[[ Provided entries open ]]

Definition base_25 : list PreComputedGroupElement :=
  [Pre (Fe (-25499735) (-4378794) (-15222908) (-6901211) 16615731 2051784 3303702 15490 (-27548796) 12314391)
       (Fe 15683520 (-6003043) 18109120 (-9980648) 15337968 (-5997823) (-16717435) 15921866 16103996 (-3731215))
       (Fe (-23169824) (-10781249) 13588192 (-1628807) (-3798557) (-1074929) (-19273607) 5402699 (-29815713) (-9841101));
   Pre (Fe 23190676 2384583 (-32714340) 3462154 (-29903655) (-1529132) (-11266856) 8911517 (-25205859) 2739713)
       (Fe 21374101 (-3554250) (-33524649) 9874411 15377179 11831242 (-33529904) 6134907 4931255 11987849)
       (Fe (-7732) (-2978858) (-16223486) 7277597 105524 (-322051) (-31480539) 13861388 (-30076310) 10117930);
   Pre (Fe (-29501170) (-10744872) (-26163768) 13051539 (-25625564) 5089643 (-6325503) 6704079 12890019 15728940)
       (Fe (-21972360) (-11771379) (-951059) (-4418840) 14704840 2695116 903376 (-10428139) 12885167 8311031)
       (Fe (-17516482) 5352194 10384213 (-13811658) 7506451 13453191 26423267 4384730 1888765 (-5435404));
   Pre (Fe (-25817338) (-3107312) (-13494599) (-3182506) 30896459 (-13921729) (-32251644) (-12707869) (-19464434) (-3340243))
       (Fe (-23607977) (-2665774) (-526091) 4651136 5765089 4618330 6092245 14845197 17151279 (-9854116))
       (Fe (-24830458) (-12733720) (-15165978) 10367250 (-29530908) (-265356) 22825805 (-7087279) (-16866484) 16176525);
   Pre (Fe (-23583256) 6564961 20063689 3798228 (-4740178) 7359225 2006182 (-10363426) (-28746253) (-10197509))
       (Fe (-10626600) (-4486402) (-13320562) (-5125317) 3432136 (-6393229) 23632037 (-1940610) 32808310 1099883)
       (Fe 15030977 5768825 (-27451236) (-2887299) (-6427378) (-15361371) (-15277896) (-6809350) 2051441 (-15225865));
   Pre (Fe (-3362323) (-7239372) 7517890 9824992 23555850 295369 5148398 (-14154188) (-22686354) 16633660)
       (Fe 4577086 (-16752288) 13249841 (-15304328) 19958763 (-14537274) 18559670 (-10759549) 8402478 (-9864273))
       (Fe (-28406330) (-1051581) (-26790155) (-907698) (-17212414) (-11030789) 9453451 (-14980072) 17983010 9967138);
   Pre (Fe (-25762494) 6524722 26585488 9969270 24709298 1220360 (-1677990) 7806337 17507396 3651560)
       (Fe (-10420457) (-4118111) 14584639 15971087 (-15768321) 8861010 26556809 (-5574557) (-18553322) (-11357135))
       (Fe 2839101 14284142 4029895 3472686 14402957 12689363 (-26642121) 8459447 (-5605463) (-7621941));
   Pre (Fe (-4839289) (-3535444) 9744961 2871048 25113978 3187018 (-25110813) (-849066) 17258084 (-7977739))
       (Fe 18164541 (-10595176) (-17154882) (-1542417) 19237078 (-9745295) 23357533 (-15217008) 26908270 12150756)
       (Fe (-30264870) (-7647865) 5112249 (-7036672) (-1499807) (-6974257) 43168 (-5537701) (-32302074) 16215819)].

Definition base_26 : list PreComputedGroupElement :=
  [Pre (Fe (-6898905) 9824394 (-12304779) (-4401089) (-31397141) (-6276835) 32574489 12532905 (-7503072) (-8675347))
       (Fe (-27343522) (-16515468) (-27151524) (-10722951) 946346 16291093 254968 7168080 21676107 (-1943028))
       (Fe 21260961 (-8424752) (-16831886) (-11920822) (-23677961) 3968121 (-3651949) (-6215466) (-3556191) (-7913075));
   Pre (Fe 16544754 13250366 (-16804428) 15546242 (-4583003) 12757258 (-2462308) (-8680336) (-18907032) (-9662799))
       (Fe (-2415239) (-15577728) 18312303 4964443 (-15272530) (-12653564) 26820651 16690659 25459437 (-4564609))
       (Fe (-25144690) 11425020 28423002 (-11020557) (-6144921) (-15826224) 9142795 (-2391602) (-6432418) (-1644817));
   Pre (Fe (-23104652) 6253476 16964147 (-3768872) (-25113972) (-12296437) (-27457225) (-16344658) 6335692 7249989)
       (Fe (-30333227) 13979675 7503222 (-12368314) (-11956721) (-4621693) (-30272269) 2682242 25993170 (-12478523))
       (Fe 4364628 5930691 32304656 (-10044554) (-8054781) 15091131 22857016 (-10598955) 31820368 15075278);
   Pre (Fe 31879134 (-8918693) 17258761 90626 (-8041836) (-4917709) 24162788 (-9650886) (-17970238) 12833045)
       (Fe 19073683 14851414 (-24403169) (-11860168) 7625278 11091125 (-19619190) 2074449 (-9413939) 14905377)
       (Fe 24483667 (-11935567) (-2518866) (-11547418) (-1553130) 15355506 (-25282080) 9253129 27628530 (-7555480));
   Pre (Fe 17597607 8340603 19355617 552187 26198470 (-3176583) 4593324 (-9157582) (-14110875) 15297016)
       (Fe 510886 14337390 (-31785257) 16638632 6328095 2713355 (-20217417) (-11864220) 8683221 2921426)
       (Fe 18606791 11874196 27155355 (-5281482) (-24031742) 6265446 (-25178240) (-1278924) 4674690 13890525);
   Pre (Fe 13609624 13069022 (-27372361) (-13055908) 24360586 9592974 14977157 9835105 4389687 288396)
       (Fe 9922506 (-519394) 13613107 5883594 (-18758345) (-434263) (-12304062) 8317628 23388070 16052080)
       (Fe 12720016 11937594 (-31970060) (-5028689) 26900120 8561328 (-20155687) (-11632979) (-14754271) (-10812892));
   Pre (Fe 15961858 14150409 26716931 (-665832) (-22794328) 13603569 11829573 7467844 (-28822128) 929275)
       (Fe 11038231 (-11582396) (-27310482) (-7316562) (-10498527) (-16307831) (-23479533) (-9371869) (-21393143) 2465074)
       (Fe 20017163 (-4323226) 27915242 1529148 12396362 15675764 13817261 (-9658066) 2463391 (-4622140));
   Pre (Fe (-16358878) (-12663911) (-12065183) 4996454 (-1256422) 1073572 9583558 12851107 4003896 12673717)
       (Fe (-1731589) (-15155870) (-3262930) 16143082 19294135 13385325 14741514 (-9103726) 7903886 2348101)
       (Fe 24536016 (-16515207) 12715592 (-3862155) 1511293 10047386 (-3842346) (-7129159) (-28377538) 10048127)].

[[ Provided entries closed ]]

Copy out the lines above exactly, beginning at the one that contains "Pre (Fe (-29501170)" and ending at the one that contains "(Fe 4577086 (-16752288)".

Result of the exercise –
   Pre (Fe (-29501170) (-10744872) (-26163768) 13051539 (-25625564) 5089643 (-6325503) 6704079 12890019 15728940)
       (Fe (-21972360) (-11771379) (-951059) (-4418840) 14704840 2695116 903376 (-10428139) 12885167 8311031)
       (Fe (-17516482) 5352194 10384213 (-13811658) 7506451 13453191 26423267 4384730 1888765 (-5435404));
   Pre (Fe (-25817338) (-3107312) (-13494599) (-3182506) 30896459 (-13921729) (-32251644) (-12707869) (-19464434) (-3340243))
       (Fe (-23607977) (-2665774) (-526091) 4651136 5765089 4618330 6092245 14845197 17151279 (-9854116))
       (Fe (-24830458) (-12733720) (-15165978) 10367250 (-29530908) (-265356) 22825805 (-7087279) (-16866484) 16176525);
   Pre (Fe (-23583256) 6564961 20063689 3798228 (-4740178) 7359225 2006182 (-10363426) (-28746253) (-10197509))
       (Fe (-10626600) (-4486402) (-13320562) (-5125317) 3432136 (-6393229) 23632037 (-1940610) 32808310 1099883)
       (Fe 15030977 5768825 (-27451236) (-2887299) (-6427378) (-15361371) (-15277896) (-6809350) 2051441 (-15225865));
   Pre (Fe (-3362323) (-7239372) 7517890 9824992 23555850 295369 5148398 (-14154188) (-22686354) 16633660)
       (Fe 4577086 (-16752288) 13249841 (-15304328) 19958763 (-14537274) 18559670 (-10759549) 8402478 (-9864273))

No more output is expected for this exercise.